• _WHAT IS BEING ASKED_
Within the listing below, the lines to output run from the one containing "next_channel : channel;" through the one containing "loop : option"; copy them exactly and nothing else.

= = = =

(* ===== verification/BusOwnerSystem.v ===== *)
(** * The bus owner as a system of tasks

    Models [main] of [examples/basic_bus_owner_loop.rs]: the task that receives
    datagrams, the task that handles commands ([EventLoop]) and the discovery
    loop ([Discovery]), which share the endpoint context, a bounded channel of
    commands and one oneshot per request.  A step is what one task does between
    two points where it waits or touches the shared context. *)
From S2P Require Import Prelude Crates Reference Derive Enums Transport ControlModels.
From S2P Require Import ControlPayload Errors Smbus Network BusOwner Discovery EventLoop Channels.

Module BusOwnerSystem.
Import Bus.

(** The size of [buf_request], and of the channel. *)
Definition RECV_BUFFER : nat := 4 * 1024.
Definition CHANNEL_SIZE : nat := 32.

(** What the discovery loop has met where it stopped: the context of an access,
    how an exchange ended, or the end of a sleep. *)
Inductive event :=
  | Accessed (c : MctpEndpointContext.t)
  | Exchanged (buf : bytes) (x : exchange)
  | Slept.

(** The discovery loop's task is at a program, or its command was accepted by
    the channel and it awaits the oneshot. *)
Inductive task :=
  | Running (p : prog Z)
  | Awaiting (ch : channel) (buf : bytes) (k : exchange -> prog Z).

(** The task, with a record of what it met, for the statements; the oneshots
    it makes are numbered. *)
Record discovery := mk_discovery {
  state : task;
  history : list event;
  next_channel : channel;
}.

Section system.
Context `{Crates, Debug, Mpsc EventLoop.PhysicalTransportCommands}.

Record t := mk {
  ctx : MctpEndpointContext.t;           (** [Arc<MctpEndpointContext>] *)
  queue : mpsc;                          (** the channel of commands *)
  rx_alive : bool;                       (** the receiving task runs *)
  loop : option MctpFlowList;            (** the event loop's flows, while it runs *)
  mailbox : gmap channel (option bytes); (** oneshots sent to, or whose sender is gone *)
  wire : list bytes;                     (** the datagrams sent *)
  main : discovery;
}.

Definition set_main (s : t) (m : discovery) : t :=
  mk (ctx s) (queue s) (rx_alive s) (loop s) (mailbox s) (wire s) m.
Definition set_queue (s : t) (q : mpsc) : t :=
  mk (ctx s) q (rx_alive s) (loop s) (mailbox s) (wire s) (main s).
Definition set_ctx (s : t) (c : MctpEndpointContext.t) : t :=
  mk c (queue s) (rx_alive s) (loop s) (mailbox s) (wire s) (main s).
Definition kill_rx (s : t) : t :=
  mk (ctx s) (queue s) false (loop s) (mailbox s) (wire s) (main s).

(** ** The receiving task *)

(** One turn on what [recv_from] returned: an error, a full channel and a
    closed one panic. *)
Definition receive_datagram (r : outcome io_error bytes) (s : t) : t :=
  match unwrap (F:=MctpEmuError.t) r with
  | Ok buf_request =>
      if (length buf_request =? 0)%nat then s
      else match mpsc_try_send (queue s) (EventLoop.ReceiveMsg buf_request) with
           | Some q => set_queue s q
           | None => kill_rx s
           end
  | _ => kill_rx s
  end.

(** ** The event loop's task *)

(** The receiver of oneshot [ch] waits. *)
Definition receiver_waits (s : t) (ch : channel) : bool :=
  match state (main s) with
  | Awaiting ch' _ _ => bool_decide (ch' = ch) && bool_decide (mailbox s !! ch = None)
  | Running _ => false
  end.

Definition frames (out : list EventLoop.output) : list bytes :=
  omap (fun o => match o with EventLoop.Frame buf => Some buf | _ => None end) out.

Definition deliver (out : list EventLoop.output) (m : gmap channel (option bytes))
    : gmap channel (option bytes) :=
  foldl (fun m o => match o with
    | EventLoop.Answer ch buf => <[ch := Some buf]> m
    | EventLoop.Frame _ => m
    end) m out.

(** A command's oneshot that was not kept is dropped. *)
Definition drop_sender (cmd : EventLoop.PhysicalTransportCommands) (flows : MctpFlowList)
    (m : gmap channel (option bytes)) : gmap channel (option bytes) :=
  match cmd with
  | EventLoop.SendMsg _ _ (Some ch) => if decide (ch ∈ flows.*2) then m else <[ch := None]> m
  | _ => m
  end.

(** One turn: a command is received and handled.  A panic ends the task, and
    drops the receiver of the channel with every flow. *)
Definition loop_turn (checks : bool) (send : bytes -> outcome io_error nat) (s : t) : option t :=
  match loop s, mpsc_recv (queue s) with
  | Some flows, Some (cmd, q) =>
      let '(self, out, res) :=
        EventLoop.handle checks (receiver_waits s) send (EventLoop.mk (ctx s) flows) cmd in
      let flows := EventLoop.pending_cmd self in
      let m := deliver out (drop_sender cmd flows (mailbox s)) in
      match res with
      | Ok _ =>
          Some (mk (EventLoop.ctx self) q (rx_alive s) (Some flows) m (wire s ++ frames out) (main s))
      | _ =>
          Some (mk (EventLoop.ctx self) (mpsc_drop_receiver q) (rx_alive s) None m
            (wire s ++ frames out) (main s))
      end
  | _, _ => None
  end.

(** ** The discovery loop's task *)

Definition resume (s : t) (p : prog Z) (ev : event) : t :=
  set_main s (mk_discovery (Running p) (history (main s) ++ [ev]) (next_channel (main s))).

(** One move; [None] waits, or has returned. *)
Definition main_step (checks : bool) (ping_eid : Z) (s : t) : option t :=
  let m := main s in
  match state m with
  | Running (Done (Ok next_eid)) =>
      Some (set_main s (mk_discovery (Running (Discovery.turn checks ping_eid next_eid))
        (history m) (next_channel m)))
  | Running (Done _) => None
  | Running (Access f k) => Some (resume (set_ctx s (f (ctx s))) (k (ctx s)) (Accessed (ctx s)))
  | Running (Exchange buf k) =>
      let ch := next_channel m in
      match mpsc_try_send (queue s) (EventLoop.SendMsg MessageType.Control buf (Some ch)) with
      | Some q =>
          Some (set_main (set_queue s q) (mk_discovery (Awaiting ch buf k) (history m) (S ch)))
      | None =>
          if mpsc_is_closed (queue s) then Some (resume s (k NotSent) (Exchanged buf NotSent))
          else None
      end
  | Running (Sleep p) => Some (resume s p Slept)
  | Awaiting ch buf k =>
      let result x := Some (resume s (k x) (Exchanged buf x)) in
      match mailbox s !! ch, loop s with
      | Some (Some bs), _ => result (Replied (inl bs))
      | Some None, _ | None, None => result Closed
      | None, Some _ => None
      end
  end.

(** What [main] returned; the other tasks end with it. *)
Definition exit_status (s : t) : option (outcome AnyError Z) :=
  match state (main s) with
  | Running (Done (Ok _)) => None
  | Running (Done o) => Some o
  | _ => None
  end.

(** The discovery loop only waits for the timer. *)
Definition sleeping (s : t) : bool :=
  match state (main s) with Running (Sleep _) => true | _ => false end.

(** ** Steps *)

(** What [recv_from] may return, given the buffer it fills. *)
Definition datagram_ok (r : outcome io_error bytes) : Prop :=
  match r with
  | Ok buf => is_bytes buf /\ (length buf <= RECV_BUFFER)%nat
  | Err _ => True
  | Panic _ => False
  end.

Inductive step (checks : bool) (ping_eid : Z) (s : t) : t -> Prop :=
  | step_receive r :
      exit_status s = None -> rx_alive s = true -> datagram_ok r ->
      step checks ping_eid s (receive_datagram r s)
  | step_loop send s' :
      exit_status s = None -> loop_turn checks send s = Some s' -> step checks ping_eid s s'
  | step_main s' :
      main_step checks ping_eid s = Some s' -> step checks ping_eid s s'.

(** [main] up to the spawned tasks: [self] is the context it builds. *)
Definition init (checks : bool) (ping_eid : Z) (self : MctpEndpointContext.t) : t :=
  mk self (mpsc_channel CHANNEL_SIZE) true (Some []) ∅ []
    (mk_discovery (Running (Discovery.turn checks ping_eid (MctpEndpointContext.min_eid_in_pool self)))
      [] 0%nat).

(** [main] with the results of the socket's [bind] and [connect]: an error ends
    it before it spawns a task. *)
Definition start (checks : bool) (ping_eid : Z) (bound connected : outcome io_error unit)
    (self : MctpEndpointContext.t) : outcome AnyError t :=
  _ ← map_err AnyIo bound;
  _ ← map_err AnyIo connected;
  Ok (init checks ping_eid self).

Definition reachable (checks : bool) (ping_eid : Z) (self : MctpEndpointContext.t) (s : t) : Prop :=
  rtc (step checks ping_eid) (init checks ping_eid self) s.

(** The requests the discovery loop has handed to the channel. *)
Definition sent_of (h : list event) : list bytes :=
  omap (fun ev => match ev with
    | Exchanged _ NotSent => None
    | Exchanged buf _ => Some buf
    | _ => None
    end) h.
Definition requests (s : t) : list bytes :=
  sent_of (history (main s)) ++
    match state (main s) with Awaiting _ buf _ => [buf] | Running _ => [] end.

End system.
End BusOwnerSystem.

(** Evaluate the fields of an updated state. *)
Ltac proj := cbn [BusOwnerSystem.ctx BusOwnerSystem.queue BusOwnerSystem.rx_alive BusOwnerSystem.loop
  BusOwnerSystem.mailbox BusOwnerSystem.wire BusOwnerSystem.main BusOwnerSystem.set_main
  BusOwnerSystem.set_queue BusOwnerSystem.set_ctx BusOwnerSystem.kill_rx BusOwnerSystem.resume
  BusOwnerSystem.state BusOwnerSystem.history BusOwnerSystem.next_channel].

= = = =

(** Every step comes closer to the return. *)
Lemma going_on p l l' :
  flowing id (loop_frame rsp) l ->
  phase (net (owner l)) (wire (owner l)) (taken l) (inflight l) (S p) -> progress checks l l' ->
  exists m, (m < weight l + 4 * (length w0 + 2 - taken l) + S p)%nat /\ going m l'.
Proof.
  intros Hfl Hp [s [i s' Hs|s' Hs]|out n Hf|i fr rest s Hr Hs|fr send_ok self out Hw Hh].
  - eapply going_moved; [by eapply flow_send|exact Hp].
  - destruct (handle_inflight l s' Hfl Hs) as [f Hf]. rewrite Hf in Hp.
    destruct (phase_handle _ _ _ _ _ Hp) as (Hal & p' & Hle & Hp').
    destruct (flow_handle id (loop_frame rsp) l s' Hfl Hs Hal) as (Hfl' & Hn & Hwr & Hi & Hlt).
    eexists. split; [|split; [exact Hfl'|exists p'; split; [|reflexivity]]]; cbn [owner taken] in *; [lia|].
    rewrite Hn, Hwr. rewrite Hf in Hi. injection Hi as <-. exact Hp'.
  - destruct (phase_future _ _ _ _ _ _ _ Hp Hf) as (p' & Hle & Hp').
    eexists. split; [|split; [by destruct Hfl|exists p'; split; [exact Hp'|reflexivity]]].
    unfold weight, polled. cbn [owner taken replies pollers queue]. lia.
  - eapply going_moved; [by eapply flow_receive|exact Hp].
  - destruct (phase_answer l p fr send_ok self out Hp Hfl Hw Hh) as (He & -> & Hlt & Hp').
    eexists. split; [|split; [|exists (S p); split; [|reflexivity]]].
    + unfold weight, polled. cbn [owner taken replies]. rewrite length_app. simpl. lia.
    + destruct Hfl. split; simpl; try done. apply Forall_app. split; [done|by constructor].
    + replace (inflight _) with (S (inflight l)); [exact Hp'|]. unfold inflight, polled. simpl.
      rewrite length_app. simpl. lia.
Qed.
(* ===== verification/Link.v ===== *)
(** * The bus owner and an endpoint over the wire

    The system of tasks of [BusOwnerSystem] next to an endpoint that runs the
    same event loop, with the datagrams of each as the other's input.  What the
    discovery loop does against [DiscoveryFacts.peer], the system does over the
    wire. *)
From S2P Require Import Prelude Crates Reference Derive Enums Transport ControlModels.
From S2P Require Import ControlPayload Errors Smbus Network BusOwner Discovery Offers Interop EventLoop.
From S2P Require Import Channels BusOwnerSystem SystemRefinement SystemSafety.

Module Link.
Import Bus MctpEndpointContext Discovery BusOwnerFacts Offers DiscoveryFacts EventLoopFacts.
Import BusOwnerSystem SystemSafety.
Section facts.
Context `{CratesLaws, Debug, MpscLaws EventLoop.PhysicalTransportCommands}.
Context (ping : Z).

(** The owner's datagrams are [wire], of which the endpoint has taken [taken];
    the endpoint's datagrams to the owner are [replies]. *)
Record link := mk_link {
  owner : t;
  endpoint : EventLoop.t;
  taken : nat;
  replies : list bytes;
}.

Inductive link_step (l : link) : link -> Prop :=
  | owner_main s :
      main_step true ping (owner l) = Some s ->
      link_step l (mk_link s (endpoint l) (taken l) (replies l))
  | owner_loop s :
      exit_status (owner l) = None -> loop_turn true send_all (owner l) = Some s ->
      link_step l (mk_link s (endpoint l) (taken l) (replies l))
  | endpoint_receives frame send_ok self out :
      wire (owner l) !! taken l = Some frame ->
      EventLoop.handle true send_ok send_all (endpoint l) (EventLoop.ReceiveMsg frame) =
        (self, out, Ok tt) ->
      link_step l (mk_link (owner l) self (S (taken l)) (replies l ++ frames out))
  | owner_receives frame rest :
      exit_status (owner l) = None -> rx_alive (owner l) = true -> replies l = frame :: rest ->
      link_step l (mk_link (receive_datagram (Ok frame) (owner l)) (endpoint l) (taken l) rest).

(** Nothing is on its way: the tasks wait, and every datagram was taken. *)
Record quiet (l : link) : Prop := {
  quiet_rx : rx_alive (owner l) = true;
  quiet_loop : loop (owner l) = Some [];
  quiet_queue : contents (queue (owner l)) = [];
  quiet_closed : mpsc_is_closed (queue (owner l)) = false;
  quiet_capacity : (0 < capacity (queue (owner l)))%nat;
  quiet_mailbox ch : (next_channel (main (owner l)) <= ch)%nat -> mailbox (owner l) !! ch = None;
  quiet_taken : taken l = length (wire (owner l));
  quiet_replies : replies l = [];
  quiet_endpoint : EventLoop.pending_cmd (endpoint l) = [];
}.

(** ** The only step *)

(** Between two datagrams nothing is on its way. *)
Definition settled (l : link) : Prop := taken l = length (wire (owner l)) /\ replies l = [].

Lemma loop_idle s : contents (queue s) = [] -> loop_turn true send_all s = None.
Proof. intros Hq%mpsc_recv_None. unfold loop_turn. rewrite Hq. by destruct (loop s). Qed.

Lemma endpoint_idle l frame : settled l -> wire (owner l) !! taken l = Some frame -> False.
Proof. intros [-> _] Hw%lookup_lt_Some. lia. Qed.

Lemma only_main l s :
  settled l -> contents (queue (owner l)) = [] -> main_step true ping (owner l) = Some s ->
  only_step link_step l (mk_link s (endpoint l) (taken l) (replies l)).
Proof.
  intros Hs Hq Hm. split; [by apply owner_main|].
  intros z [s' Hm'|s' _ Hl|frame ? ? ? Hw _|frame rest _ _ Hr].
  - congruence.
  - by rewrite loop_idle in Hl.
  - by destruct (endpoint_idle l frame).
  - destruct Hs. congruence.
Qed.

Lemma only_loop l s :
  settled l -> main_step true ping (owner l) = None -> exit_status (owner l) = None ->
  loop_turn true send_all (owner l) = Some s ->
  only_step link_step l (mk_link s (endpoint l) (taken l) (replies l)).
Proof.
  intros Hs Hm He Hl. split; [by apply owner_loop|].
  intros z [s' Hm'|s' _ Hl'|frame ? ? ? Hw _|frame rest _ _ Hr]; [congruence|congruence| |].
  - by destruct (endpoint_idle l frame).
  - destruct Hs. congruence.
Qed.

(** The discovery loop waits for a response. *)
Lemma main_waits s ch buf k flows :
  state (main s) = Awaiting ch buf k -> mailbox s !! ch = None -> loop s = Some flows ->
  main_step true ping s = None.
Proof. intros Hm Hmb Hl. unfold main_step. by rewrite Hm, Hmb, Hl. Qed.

= = = =

• _REPLY TO THE TASK_
  next_channel : channel;
}.

Section system.
Context `{Crates, Debug, Mpsc EventLoop.PhysicalTransportCommands}.

Record t := mk {
  ctx : MctpEndpointContext.t;           (** [Arc<MctpEndpointContext>] *)
  queue : mpsc;                          (** the channel of commands *)
  rx_alive : bool;                       (** the receiving task runs *)
  loop : option MctpFlowList;            (** the event loop's flows, while it runs *)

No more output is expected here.